> **Task**
Please repeat, from the entries that follow, the lines from the one containing "Definition netloc_ok (netloc" through the one containing "(length before =? 0)%nat" exactly, adding nothing.

> **Records shown**
(* ===== verification/PyUrl.v ===== *)
(** * URLs and addresses (urllib.parse, ipaddress)

    [urlsplit] with the [hostname] and [port] of its result, and
    [ipaddress.ip_address] with membership in networks and the [is_*]
    predicates.  The NFKC test of [urlsplit] is left out: no code point below
    256 normalises to a delimiter. *)

From S2P Require Import Prelude PyStr PyText PyJson WireIds.

Local Open Scope string_scope.

(** ** Partitions *)

(** The characters before the first that satisfies [p], and the rest from it on. *)
Fixpoint break (p : ascii -> bool) (l : list ascii) : list ascii * list ascii :=
  match l with
  | [] => ([], [])
  | c :: l' => if p c then ([], l) else let '(a, b) := break p l' in (c :: a, b)
  end.

(** [l.partition(c)]: what is before [c], and what is after it when [c] occurs. *)
Definition partition (c : ascii) (l : list ascii) : list ascii * option (list ascii) :=
  let '(a, b) := break (Ascii.eqb c) l in
  (a, match b with [] => None | _ :: b' => Some b' end).

(** [l.rpartition(c)[2]] *)
Fixpoint after_last (c : ascii) (l : list ascii) : list ascii :=
  match l with
  | [] => []
  | a :: l' => if Ascii.eqb a c && negb (existsb (Ascii.eqb c) l') then l'
               else if existsb (Ascii.eqb c) l' then after_last c l' else l
  end.

Definition is_alpha (c : ascii) : bool :=
  let n := code c in ((65 <=? n) && (n <=? 90) || (97 <=? n) && (n <=? 122))%N.
Definition is_ascii_alnum (c : ascii) : bool := is_alpha c || is_digit c.

(** ** Addresses *)

Inductive ip := V4 (n : N) | V6 (n : N).

(** The value of decimal digits. *)
Definition dec_value (l : list ascii) : N := fold_left (fun n c => n * 10 + (code c - 48))%N l 0%N.

Definition _parse_octet (s : string) : option N :=
  let l := chars s in
  if (length l =? 0)%nat || negb (forallb is_digit l) || (3 <? length l)%nat then None
  else if negb (String.eqb s "0") && startswith s "0" then None
  else if (255 <? dec_value l)%N then None
  else Some (dec_value l).

Definition IPv4Address (s : string) : option N :=
  match py_split "." s with
  | [a; b; c; d] =>
      a ← _parse_octet a; b ← _parse_octet b; c ← _parse_octet c; d ← _parse_octet d;
      Some (((a * 256 + b) * 256 + c) * 256 + d)%N
  | _ => None
  end.

Definition _parse_hextet (s : string) : option N :=
  let l := chars s in
  if (length l =? 0)%nat || (4 <? length l)%nat then None
  else foldl (fun acc c => n ← acc; d ← hexd c; Some (n * 16 + d)%N) (Some 0%N) l.

Definition hextets (parts : list string) : option N :=
  foldl (fun acc s => n ← acc; d ← _parse_hextet s; Some (n * 65536 + d)%N) (Some 0%N) parts.

(** The positions of the empty parts that are not endpoints. *)
Definition inner_empty (parts : list string) : list nat :=
  List.filter (fun i => (1 <=? i)%nat && (i <? length parts - 1)%nat && String.eqb (nth i parts "x") "")
    (seq 0 (length parts)).

Definition _ip_int_from_string (s : string) : option N :=
  let parts := py_split ":" s in
  if String.eqb s "" || (length parts <? 3)%nat then None
  else
    let tail := List.last parts "" in
    parts ← (if py_in "." tail
             then n ← IPv4Address tail;
                  Some (removelast parts ++ [unchars [hex_char (n / 2 ^ 28); hex_char ((n / 2 ^ 24) mod 16);
                                                      hex_char ((n / 2 ^ 20) mod 16); hex_char ((n / 2 ^ 16) mod 16)];
                                             unchars [hex_char ((n / 2 ^ 12) mod 16); hex_char ((n / 2 ^ 8) mod 16);
                                                      hex_char ((n / 2 ^ 4) mod 16); hex_char (n mod 16)]])%list
             else Some parts);
    if (9 <? length parts)%nat then None
    else match inner_empty parts with
    | [] =>
        if (length parts =? 8)%nat then hextets parts else None
    | [skip] =>
        let hi := take skip parts in
        let lo := drop (S skip) parts in
        hi ← (match hi with "" :: hi' => if (length hi' =? 0)%nat then Some [] else None | _ => Some hi end);
        lo ← (if String.eqb (List.last lo "x") "" then if (length lo =? 1)%nat then Some [] else None else Some lo);
        if (length hi + length lo <? 8)%nat then
          a ← hextets hi; b ← hextets lo;
          Some (a * 2 ^ (16 * N.of_nat (8 - length hi)) + b)%N
        else None
    | _ => None
    end.

Definition IPv6Address (s : string) : option N :=
  match partition "%" (chars s) with
  | (addr, None) => _ip_int_from_string (unchars addr)
  | (addr, Some scope) =>
      if (length scope =? 0)%nat || existsb (Ascii.eqb "%") scope then None else _ip_int_from_string (unchars addr)
  end.

(** [ipaddress.ip_address(s)]; [None] for ValueError. *)
Definition ip_address (s : string) : option ip :=
  if py_in "/" s then None
  else match IPv4Address s with
       | Some n => Some (V4 n)
       | None => V6 <$> IPv6Address s
       end.

(** A network: its first address and the length of its prefix. *)
Definition in_v4 (n base len : N) : bool := (N.shiftr n (32 - len) =? N.shiftr base (32 - len))%N.
Definition in_v6 (n base len : N) : bool := (N.shiftr n (128 - len) =? N.shiftr base (128 - len))%N.
Definition v4 (a b c d : N) : N := (((a * 256 + b) * 256 + c) * 256 + d)%N.
(** An IPv6 address by its first two hextets, and by its first four. *)
Definition v6 (a b : N) : N := (a * 2 ^ 112 + b * 2 ^ 96)%N.
Definition v6_4 (a b c d : N) : N := (v6 a b + c * 2 ^ 80 + d * 2 ^ 64)%N.

Inductive network := Net4 (base len : N) | Net6 (base len : N).
Definition ip_in (a : ip) (net : network) : bool :=
  match a, net with
  | V4 n, Net4 base len => in_v4 n base len
  | V6 n, Net6 base len => in_v6 n base len
  | _, _ => false
  end.

Definition ipv4_mapped (n : N) : option N := if (N.shiftr n 32 =? 65535)%N then Some (n mod 2 ^ 32)%N else None.

Definition v4_private (n : N) : bool :=
  existsb (fun '(b, l) => in_v4 n b l)
    [(v4 0 0 0 0, 8); (v4 10 0 0 0, 8); (v4 127 0 0 0, 8); (v4 169 254 0 0, 16); (v4 172 16 0 0, 12);
     (v4 192 0 0 0, 24); (v4 192 0 0 170, 31); (v4 192 0 2 0, 24); (v4 192 168 0 0, 16); (v4 198 18 0 0, 15);
     (v4 198 51 100 0, 24); (v4 203 0 113 0, 24); (v4 240 0 0 0, 4); (v4 255 255 255 255, 32)]%N
  && negb (existsb (fun '(b, l) => in_v4 n b l) [(v4 192 0 0 9, 32); (v4 192 0 0 10, 32)]%N).

Definition v6_private (n : N) : bool :=
  existsb (fun '(b, l) => in_v6 n b l)
    [(1, 128); (0, 128); (65535 * 2 ^ 32, 96); (v6_4 0x64 0xff9b 1 0, 48); (v6 0x100 0, 64); (v6 0x2001 0, 23);
     (v6 0x2001 0xdb8, 32); (v6 0x2002 0, 16); (v6 0x3fff 0, 20); (v6 0xfc00 0, 7); (v6 0xfe80 0, 10)]%N
  && negb (existsb (fun '(b, l) => in_v6 n b l)
    [(v6 0x2001 1 + 1, 128); (v6 0x2001 1 + 2, 128); (v6 0x2001 3, 32); (v6_4 0x2001 4 0x112 0, 48);
     (v6 0x2001 0x20, 28); (v6 0x2001 0x30, 28)]%N).

Definition v6_reserved (n : N) : bool :=
  existsb (fun '(b, l) => in_v6 n b l)
    [(0, 8); (v6 0x100 0, 8); (v6 0x200 0, 7); (v6 0x400 0, 6); (v6 0x800 0, 5); (v6 0x1000 0, 4); (v6 0x4000 0, 3);
     (v6 0x6000 0, 3); (v6 0x8000 0, 3); (v6 0xa000 0, 3); (v6 0xc000 0, 3); (v6 0xe000 0, 4); (v6 0xf000 0, 5);
     (v6 0xf800 0, 6); (v6 0xfe00 0, 9)]%N.

(** The predicates of an IPv4 address, and those of an IPv6 address, which a mapped IPv4 address decides. *)
Definition is_private (a : ip) : bool :=
  match a with
  | V4 n => v4_private n
  | V6 n => match ipv4_mapped n with Some m => v4_private m | None => v6_private n end
  end.
Definition is_loopback (a : ip) : bool :=
  match a with
  | V4 n => in_v4 n (v4 127 0 0 0) 8
  | V6 n => match ipv4_mapped n with Some m => in_v4 m (v4 127 0 0 0) 8 | None => (n =? 1)%N end
  end.
Definition is_link_local (a : ip) : bool :=
  match a with
  | V4 n => in_v4 n (v4 169 254 0 0) 16
  | V6 n => match ipv4_mapped n with Some m => in_v4 m (v4 169 254 0 0) 16 | None => in_v6 n (v6 0xfe80 0) 10 end
  end.
Definition is_multicast (a : ip) : bool :=
  match a with
  | V4 n => in_v4 n (v4 224 0 0 0) 4
  | V6 n => match ipv4_mapped n with Some m => in_v4 m (v4 224 0 0 0) 4 | None => in_v6 n (v6 0xff00 0) 8 end
  end.
Definition is_reserved (a : ip) : bool :=
  match a with
  | V4 n => in_v4 n (v4 240 0 0 0) 4
  | V6 n => match ipv4_mapped n with Some m => in_v4 m (v4 240 0 0 0) 4 | None => v6_reserved n end
  end.
Definition is_unspecified (a : ip) : bool :=
  match a with
  | V4 n => (n =? 0)%N
  | V6 n => match ipv4_mapped n with Some m => (m =? 0)%N | None => (n =? 0)%N end
  end.

(** ** URLs *)

Record split_result := SplitResult {
  sr_scheme : string; sr_netloc : string; sr_path : string; sr_query : string; sr_fragment : string }.

Definition is_c0_or_space (c : ascii) : bool := (code c <=? 32)%N.
Definition is_unsafe (c : ascii) : bool := let n := code c in ((n =? 9) || (n =? 10) || (n =? 13))%N.
Definition scheme_char (c : ascii) : bool :=
  is_ascii_alnum c || Ascii.eqb c "+" || Ascii.eqb c "-" || Ascii.eqb c ".".
Definition url_delimiter (c : ascii) : bool := Ascii.eqb c "/" || Ascii.eqb c "?" || Ascii.eqb c "#".

(** The text that is parsed: no leading control characters and spaces, no tabs and line ends. *)
Definition url_clean (url : string) : list ascii :=
  List.filter (fun c => negb (is_unsafe c)) (snd (break (fun c => negb (is_c0_or_space c)) (chars url))).

(** The scheme in front of the first colon, when there is one, and the rest. *)
Definition split_scheme (l : list ascii) : string * list ascii :=
  match partition ":" l with
  | (c :: s, Some rest) => if is_alpha c && forallb scheme_char (c :: s) then (lower (unchars (c :: s)), rest) else ("", l)
  | _ => ("", l)
  end.

(** [_splitnetloc] after two slashes *)
Definition split_netloc (l : list ascii) : list ascii * list ascii :=
  match l with
  | "/"%char :: "/"%char :: l' => break url_delimiter l'
  | _ => ([], l)
  end.

(** [_hostinfo]: the host and the port of a netloc. *)
Definition hostinfo (netloc : list ascii) : list ascii * option (list ascii) :=
  let info := after_last "@" netloc in
  let '(host, port) :=
    match partition "[" info with
    | (_, Some bracketed) =>
        let '(host, rest) := partition "]" bracketed in
        (host, match rest with Some r => snd (partition ":" r) | None => None end)
    | (_, None) => partition ":" info
    end in
  (host, match port with Some [] => None | p => p end).

(** [re.match(r"\Av[a-fA-F0-9]+\..+\z", host)] *)
Definition is_ipvfuture (host : list ascii) : bool :=
  match partition "." host with
  | (v :: h, Some rest) => Ascii.eqb v "v" && negb (length h =? 0)%nat && forallb (fun c => if hexd c then true else false) h
                           && negb (length rest =? 0)%nat
  | _ => false
  end.

(** [_check_bracketed_netloc], after the test that both brackets or none occur *)
Definition netloc_ok (netloc : list ascii) : bool :=
  let has c := existsb (Ascii.eqb c) netloc in
  if negb (Bool.eqb (has "["%char) (has "]"%char)) then false
  else if negb (has "["%char) then true
  else
    let info := after_last "@" netloc in
    match partition "[" info with
    | (before, Some bracketed) =>
        let '(host, rest) := partition "]" bracketed in
        let port := default [] rest in
        (length before =? 0)%nat
        && (match port with [] => true | c :: _ => Ascii.eqb c ":" end)
        && (if startswith (unchars host) "v" then is_ipvfuture host
            else match ip_address (unchars host) with Some (V6 _) => true | _ => false end)
    | (host, None) =>
        let '(host, _) := partition ":" host in
        if startswith (unchars host) "v" then is_ipvfuture host
        else match ip_address (unchars host) with Some (V6 _) => true | _ => false end
    end.

Definition urlsplit (url : string) : outcome split_result :=
  let '(scheme, l) := split_scheme (url_clean url) in
  let '(netloc, l) := split_netloc l in
  if netloc_ok netloc then
    let '(l, fragment) := partition "#" l in
    let '(path, query) := partition "?" l in
    Ok (SplitResult scheme (unchars netloc) (unchars path) (unchars (default [] query)) (unchars (default [] fragment)))
  else Raise (ValueError "Invalid IPv6 URL").

(** [.hostname]: in lower case up to a zone. *)
Definition hostname (r : split_result) : option string :=
  match fst (hostinfo (chars (sr_netloc r))) with
  | [] => None
  | host => let '(h, zone) := break (Ascii.eqb "%") host in Some (lower (unchars h) +:+ unchars zone)
  end.

(** [.port] *)
Definition port (r : split_result) : outcome (option Z) :=
  match snd (hostinfo (chars (sr_netloc r))) with
  | None => Ok None
  | Some p =>
      if forallb is_digit p then
        if (dec_value p <=? 65535)%N then Ok (Some (Z.of_N (dec_value p))) else Raise (ValueError "Port out of range 0-65535")
      else Raise (ValueError "Port could not be cast to integer value")
  end.

(** [urlparse] splits parameters off the path: the rest is the same. *)
Definition url_hostname (url : string) : outcome (option string) := r ← urlsplit url; Ok (hostname r).
(* ===== verification/Constraints.v ===== *)
(** * Grant constraints (mcp_server/policy/constraints.py)

    The sliding-window rate limiter and the time window the MCP server
    evaluates before it asks for a token.  The limiter is compared with a
    specification that keeps every admitted request and counts. *)

From Stdlib Require Import QArith Lqa.
From S2P Require Import Prelude PyStr PyJson PyJsonFacts PyTime PyFloat PyText.

Local Open Scope string_scope.

(** ** The rate limiter *)

(** [RateLimiter._buckets]: the admitted times of each key that have not expired. *)
Abbreviation buckets := (gmap string (list Q)) (only parsing).

(** [while bucket and bucket[0] <= cutoff: bucket.popleft()] *)
Fixpoint pop_expired (cutoff : Q) (bucket : list Q) : list Q :=
  match bucket with
  | t :: rest => if Qle_bool t cutoff then pop_expired cutoff rest else bucket
  | [] => []
  end.

Definition window_of (requests_per_second burst : Z) : outcome Q :=
  if (0 <? requests_per_second)%Z then int_truediv burst requests_per_second else float_of_int burst.

(** [RateLimiter.check] at the time [now] of the process's clock. *)
Definition check (now : Q) (key : string) (requests_per_second burst : Z) (b : buckets) : outcome (bool * buckets) :=
  window ← window_of requests_per_second burst;
  let bucket := default [] (b !! key) in
  let cutoff := float_sub now window in
  let bucket := pop_expired cutoff bucket in
  if (burst <=? Z.of_nat (length bucket))%Z then Ok (false, <[key := bucket]> b)
  else Ok (true, <[key := (bucket ++ [now])%list]> b).

(** A JSON value used as an int. *)
Definition py_int (j : json) : outcome Z :=
  match j with
  | JInt z => Ok z
  | JBool b => Ok (if b then 1 else 0)%Z
  | _ => Raise (TypeError "unsupported operand type")
  end.

(** [constraint.get(k, default)] *)
Definition json_get (k : string) (dflt : json) (j : json) : outcome json :=
  match j with
  | JObj d => Ok (default dflt (dict_get k d))
  | _ => Raise (AttributeError "object has no attribute 'get'")
  end.

(** The pair [(allowed, reason_code)] and the limiter's new state. *)
Definition evaluate_rate_limit (now : Q) (limiter : buckets) (key : string) (constraint : json)
    : outcome ((bool * string) * buckets) :=
  rps ← json_get "requests_per_second" (JInt 10) constraint;
  burst ← json_get "burst" (JInt 20) constraint;
  rps ← py_int rps; burst ← py_int burst;
  '(allowed, limiter) ← check now key rps burst limiter;
  Ok ((if allowed : bool then (true, "") else (false, "constraint_failed:rate_limit")), limiter).

(** ** Specification of the limiter *)

(** One check: its time and key. *)
Abbreviation request := (Q * string)%type (only parsing).

Section Limiter.
(** The parameters of the grant behind each key. *)
Context (rps burst : string -> Z).

(** The results of a sequence of checks, and the final state; a raising check changes nothing. *)
Fixpoint run {R S} (step : R -> S -> outcome (bool * S)) (s : S) (l : list R) : list (outcome bool) * S :=
  match l with
  | [] => ([], s)
  | r :: l' =>
      match step r s with
      | Ok (b, s1) => let (rs, s2) := run step s1 l' in (Ok b :: rs, s2)
      | Raise e => let (rs, s2) := run step s l' in (Raise e :: rs, s2)
      end
  end.

Definition check_step (r : request) (b : buckets) : outcome (bool * buckets) :=
  check (fst r) (snd r) (rps (snd r)) (burst (snd r)) b.

Definition later_than (cutoff t : Q) : bool := negb (Qle_bool t cutoff).

(** The specification: every admitted time of every key, and a request is admitted when fewer than
    [burst] of them lie after the cutoff. *)
Definition spec_step (r : request) (log : string -> list Q) : outcome (bool * (string -> list Q)) :=
  let '(now, key) := r in
  window ← window_of (rps key) (burst key);
  if (Z.of_nat (length (List.filter (later_than (float_sub now window)) (log key))) <? burst key)%Z
  then Ok (true, fun k => if String.eqb k key then (log key ++ [now])%list else log k)
  else Ok (false, log).

Definition no_log : string -> list Q := fun _ => [].

(** The clock does not go back. *)
Definition clock_ok (l : list request) : Prop := StronglySorted Qle (map fst l).

(** The times of the admitted requests of a key. *)
Fixpoint admitted (key : string) (l : list request) (rs : list (outcome bool)) : list Q :=
  match l, rs with
  | (t, k) :: l', r :: rs' =>
      if String.eqb k key && match r with Ok true => true | _ => false end
      then t :: admitted key l' rs' else admitted key l' rs'
  | _, _ => []
  end.
End Limiter.

(** ** The limiter implements the specification *)

Lemma Qle_bool_false x y : Qle_bool x y = false <-> (y < x)%Q.
Proof.
  rewrite <- not_true_iff_false, Qle_bool_iff. split; [apply Qnot_le_lt|]. intros H C. lra.
Qed.

Lemma later_than_spec c t : later_than c t = true <-> (c < t)%Q.
Proof. unfold later_than. rewrite negb_true_iff. apply Qle_bool_false. Qed.

(** On times in order the loop keeps the later ones. *)
Lemma pop_expired_filter c l : StronglySorted Qle l -> pop_expired c l = List.filter (later_than c) l.
Proof.
  induction 1 as [|t l Hs IH Ht]; simpl; [done|]. unfold later_than at 1.
  destruct (Qle_bool t c) eqn:Et; cbn [negb]; [done|]. symmetry. f_equal. apply filter_all.
  intros u Hu. rewrite List.Forall_forall in Ht. apply later_than_spec. apply Qle_bool_false in Et.
  specialize (Ht u Hu). lra.
Qed.

Lemma filter_later_drop c dropped l :
  Forall (fun t => t <= c)%Q dropped -> List.filter (later_than c) (dropped ++ l) = List.filter (later_than c) l.
Proof.
  intros H. rewrite List.filter_app. rewrite (filter_none _ dropped); [done|]. intros t Ht.
  rewrite Forall_forall in H. apply list_elem_of_In, H in Ht. unfold later_than. by rewrite (proj2 (Qle_bool_iff _ _) Ht).
Qed.

Lemma sorted_snoc l t : StronglySorted Qle l -> Forall (fun u => u <= t)%Q l -> StronglySorted Qle (l ++ [t]).
Proof.
  induction 1 as [|a l Hs IH Ha]; simpl; intros H; [by repeat constructor|].
  apply Forall_cons in H as [H1 H2]. constructor; [by apply IH|]. apply List.Forall_app. split; [done|].
  by repeat constructor.
Qed.

Lemma sorted_suffix l k : StronglySorted Qle (l ++ k) -> StronglySorted Qle k.
Proof. induction l as [|a l IH]; simpl; [done|]. intros H. inversion H; subst. by apply IH. Qed.

Section LimiterProofs.
Context (rps burst : string -> Z).

(** The bucket of a key is what is left of its log once expired times are dropped. *)
Definition represents (now : Q) (b : buckets) (log : string -> list Q) : Prop := forall key,
  exists dropped, log key = (dropped ++ default [] (b !! key))%list /\
    StronglySorted Qle (log key) /\ Forall (fun t => t <= now)%Q (log key) /\
    forall w, window_of (rps key) (burst key) = Ok w -> Forall (fun t => t <= float_sub now w)%Q dropped.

> **Response**
Definition netloc_ok (netloc : list ascii) : bool :=
  let has c := existsb (Ascii.eqb c) netloc in
  if negb (Bool.eqb (has "["%char) (has "]"%char)) then false
  else if negb (has "["%char) then true
  else
    let info := after_last "@" netloc in
    match partition "[" info with
    | (before, Some bracketed) =>
        let '(host, rest) := partition "]" bracketed in
        let port := default [] rest in
        (length before =? 0)%nat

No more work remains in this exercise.